■ Information given ■
::::::::::

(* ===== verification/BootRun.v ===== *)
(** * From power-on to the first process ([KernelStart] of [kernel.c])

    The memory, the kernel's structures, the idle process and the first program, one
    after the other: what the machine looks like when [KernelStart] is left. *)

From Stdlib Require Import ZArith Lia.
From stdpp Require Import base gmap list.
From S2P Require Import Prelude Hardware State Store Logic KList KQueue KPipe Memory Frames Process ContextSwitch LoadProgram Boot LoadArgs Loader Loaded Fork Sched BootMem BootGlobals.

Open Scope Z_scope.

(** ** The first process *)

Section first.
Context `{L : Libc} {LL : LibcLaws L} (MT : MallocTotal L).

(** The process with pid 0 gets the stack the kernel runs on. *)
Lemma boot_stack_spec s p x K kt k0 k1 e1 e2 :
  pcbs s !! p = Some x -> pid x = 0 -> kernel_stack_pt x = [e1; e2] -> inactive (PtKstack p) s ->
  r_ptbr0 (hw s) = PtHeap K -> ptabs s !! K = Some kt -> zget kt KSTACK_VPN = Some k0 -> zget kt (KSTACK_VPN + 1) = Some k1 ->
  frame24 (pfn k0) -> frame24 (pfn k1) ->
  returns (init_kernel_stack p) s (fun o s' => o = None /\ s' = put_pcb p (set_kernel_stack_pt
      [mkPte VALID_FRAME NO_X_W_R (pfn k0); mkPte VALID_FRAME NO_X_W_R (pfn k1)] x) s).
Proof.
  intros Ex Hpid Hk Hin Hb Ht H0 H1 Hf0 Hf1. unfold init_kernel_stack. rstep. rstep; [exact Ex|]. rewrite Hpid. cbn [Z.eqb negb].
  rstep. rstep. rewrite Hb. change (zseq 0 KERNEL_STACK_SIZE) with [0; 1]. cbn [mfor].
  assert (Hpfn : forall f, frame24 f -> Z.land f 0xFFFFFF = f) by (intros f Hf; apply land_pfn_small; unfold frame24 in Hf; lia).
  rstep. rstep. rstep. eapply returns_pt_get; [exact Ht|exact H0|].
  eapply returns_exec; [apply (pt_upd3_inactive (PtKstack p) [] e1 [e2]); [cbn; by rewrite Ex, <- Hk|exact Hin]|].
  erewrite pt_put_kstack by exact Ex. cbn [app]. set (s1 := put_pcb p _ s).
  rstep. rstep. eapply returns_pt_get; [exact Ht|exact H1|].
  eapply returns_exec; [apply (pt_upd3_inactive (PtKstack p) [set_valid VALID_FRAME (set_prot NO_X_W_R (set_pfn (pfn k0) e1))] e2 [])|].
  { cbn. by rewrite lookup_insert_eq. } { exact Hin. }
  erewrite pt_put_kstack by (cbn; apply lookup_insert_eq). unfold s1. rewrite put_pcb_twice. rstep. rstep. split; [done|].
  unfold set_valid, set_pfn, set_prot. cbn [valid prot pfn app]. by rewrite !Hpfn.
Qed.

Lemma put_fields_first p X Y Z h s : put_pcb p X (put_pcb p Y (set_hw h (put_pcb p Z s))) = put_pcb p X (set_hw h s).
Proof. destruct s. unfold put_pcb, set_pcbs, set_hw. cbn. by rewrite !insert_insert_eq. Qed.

::::::::::

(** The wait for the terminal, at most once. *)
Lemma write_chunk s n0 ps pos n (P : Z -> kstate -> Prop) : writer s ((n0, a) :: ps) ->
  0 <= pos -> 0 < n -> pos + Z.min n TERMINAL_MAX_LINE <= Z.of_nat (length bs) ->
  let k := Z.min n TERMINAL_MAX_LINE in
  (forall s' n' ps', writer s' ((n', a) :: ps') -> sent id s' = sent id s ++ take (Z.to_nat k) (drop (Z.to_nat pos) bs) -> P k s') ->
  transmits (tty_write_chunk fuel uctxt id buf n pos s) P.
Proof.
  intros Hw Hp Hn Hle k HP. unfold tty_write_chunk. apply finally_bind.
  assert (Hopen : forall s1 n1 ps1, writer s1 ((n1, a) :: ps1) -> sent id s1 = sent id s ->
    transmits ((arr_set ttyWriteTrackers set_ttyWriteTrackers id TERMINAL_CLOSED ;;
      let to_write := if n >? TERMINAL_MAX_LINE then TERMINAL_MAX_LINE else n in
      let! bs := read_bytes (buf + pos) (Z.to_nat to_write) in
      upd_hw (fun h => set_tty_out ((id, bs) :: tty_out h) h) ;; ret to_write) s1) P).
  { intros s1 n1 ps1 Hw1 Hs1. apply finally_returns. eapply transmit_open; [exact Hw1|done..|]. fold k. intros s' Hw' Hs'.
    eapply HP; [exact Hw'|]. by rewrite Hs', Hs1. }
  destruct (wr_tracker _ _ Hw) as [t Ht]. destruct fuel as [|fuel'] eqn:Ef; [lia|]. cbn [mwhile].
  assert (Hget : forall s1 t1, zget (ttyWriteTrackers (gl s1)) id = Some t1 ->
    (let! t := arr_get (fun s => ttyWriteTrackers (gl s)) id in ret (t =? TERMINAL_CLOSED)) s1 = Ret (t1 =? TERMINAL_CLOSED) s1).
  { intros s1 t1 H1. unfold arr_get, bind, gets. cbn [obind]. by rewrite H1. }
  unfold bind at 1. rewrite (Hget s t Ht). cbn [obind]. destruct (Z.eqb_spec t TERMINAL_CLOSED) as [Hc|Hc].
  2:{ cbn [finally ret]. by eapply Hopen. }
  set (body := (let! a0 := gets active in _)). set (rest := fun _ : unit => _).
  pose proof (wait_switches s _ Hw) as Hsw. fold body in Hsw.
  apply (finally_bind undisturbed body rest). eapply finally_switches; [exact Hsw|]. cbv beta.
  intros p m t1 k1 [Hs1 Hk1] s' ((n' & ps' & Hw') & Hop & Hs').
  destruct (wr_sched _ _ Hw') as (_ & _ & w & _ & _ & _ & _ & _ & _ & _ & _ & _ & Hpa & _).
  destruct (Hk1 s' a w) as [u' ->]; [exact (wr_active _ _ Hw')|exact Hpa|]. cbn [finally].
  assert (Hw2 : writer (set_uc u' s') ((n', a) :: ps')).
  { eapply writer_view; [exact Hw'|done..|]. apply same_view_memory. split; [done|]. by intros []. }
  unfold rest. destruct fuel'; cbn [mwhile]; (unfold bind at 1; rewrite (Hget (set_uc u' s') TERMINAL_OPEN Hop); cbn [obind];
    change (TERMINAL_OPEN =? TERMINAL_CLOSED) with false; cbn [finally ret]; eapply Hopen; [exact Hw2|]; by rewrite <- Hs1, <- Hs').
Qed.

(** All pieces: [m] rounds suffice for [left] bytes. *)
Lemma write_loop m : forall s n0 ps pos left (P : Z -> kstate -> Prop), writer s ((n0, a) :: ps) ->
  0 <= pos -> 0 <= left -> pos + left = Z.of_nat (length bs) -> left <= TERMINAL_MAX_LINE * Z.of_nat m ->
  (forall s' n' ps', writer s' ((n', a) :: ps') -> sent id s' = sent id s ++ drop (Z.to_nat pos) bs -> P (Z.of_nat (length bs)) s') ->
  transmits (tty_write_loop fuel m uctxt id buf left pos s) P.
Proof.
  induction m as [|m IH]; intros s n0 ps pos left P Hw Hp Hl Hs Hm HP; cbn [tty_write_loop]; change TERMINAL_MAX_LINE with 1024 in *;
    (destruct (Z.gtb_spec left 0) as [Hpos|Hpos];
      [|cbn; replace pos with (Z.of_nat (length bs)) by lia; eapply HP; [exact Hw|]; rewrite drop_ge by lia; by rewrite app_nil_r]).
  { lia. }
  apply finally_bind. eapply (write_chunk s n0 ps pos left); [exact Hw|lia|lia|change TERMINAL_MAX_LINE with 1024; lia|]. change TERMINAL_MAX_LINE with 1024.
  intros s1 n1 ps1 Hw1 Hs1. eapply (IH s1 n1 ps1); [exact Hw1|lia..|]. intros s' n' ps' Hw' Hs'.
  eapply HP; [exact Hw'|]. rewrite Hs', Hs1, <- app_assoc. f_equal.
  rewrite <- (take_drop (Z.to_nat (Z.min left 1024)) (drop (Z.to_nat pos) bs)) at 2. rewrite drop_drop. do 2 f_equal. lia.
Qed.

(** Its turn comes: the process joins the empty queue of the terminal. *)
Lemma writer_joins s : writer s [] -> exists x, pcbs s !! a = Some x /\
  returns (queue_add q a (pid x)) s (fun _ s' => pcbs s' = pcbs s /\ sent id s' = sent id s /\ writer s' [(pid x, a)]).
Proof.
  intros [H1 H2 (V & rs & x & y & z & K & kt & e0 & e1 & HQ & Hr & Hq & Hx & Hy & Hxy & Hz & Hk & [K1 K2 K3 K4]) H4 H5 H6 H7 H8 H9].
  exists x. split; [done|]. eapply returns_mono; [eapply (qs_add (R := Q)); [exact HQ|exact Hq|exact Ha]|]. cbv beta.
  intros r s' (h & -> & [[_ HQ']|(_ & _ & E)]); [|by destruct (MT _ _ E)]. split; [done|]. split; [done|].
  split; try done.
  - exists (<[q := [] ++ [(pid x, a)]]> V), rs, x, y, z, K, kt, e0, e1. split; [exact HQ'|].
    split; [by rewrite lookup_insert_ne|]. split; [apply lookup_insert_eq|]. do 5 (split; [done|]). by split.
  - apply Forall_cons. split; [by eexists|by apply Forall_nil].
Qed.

::::::::::

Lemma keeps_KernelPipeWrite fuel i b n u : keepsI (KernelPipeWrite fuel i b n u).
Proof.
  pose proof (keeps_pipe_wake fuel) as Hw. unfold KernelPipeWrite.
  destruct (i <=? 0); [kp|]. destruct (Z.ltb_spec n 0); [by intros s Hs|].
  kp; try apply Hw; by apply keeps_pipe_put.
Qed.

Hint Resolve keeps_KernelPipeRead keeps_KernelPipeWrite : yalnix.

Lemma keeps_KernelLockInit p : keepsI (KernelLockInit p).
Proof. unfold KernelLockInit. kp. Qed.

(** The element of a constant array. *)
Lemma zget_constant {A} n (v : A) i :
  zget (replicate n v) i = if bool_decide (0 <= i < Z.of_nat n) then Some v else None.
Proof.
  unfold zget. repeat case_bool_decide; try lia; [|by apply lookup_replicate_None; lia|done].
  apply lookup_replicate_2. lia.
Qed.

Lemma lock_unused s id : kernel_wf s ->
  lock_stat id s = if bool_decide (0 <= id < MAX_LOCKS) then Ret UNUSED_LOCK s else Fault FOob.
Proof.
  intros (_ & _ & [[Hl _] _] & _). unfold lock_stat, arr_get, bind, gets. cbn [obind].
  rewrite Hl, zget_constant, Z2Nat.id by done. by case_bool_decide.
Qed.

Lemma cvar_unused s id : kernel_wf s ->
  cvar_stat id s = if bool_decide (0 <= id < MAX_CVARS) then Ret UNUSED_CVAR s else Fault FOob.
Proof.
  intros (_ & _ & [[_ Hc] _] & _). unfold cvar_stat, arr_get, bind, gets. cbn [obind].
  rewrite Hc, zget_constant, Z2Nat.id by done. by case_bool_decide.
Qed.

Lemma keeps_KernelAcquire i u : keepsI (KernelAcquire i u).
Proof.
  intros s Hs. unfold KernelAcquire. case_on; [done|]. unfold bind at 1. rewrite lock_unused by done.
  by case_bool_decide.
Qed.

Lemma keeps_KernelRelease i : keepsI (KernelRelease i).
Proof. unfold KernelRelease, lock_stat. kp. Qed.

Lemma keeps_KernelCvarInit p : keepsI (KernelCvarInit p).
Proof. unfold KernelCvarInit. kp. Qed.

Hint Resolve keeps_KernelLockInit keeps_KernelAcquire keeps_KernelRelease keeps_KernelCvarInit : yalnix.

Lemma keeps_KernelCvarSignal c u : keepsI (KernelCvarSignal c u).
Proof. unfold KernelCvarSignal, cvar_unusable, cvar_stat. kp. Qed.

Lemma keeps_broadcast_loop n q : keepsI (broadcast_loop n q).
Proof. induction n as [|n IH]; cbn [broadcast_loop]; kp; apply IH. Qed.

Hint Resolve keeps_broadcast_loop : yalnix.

::::::::::

Print exactly the lines above, between the one holding "From S2P Require" and the one holding "(MT : MallocTotal L).", inclusive, and nothing besides.

From S2P Require Import Prelude Hardware State Store Logic KList KQueue KPipe Memory Frames Process ContextSwitch LoadProgram Boot LoadArgs Loader Loaded Fork Sched BootMem BootGlobals.

Open Scope Z_scope.

(** ** The first process *)

Section first.
Context `{L : Libc} {LL : LibcLaws L} (MT : MallocTotal L).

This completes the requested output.